* TRY IT *
Your task is to copy each line of the listing that contains the word "decide".
:: GIVEN DATA
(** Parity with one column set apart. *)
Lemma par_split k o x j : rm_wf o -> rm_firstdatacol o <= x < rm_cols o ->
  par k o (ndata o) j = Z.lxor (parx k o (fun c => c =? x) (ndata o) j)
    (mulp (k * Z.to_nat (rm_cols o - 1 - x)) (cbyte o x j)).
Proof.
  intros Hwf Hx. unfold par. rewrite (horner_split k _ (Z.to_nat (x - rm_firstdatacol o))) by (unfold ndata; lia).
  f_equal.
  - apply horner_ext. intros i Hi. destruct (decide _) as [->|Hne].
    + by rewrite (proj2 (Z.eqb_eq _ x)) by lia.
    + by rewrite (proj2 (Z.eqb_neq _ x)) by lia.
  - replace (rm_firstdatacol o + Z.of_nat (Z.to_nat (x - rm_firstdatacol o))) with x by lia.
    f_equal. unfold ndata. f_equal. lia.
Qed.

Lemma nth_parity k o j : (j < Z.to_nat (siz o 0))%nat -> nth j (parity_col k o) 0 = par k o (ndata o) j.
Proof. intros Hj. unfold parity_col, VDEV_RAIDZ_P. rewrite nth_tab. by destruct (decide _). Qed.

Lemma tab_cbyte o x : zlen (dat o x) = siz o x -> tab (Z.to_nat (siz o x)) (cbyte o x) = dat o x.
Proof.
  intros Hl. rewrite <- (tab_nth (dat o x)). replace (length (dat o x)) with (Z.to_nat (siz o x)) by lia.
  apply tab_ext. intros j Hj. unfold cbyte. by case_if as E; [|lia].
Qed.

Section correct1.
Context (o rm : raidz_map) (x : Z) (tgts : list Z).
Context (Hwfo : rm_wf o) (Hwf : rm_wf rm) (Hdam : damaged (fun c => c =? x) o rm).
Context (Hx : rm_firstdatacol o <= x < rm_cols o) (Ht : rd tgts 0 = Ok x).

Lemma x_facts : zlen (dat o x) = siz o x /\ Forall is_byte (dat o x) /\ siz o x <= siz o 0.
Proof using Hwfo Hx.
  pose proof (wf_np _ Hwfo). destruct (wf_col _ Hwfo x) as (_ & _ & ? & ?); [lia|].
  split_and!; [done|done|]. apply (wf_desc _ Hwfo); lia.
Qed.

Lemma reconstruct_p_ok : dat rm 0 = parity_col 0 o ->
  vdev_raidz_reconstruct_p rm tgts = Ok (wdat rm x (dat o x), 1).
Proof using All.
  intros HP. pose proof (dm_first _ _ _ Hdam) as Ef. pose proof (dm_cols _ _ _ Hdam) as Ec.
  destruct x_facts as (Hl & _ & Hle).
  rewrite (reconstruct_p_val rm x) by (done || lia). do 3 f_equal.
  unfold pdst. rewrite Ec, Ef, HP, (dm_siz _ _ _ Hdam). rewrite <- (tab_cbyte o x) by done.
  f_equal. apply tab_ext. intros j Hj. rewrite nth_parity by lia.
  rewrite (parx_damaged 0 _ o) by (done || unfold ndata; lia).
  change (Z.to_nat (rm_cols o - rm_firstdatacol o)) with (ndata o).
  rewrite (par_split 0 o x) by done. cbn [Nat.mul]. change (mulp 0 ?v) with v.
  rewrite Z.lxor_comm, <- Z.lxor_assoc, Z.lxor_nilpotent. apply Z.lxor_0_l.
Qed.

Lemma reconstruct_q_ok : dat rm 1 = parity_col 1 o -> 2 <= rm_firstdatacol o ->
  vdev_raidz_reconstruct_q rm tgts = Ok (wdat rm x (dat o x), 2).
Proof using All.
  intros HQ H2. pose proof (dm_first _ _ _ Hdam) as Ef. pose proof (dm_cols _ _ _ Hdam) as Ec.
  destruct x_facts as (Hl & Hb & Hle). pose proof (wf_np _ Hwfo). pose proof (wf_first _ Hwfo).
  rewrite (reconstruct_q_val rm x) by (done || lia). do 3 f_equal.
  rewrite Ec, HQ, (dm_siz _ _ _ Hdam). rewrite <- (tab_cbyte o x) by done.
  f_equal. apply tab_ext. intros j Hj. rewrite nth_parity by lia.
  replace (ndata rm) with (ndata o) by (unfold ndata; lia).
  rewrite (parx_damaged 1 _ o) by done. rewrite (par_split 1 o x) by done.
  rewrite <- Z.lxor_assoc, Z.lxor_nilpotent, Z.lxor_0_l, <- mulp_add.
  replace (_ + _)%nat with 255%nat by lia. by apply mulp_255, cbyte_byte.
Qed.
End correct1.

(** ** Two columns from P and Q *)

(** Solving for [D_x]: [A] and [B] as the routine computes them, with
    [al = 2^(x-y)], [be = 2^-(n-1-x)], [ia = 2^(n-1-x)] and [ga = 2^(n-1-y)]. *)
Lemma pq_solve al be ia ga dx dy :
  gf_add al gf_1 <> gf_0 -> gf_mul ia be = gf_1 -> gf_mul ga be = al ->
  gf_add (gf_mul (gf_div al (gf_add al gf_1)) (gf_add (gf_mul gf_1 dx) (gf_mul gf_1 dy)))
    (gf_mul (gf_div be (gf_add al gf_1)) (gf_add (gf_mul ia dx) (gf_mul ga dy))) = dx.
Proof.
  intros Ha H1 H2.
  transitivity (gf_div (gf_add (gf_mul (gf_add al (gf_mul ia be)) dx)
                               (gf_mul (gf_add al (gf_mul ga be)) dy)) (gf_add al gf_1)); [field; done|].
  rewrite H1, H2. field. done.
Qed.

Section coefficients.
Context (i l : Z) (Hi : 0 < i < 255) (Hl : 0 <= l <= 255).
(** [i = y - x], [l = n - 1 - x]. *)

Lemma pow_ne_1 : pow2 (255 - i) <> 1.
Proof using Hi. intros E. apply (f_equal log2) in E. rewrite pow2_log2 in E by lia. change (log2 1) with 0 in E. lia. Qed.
::::
* TASK RESULT *
  - apply horner_ext. intros i Hi. destruct (decide _) as [->|Hne].
Proof. intros Hj. unfold parity_col, VDEV_RAIDZ_P. rewrite nth_tab. by destruct (decide _). Qed.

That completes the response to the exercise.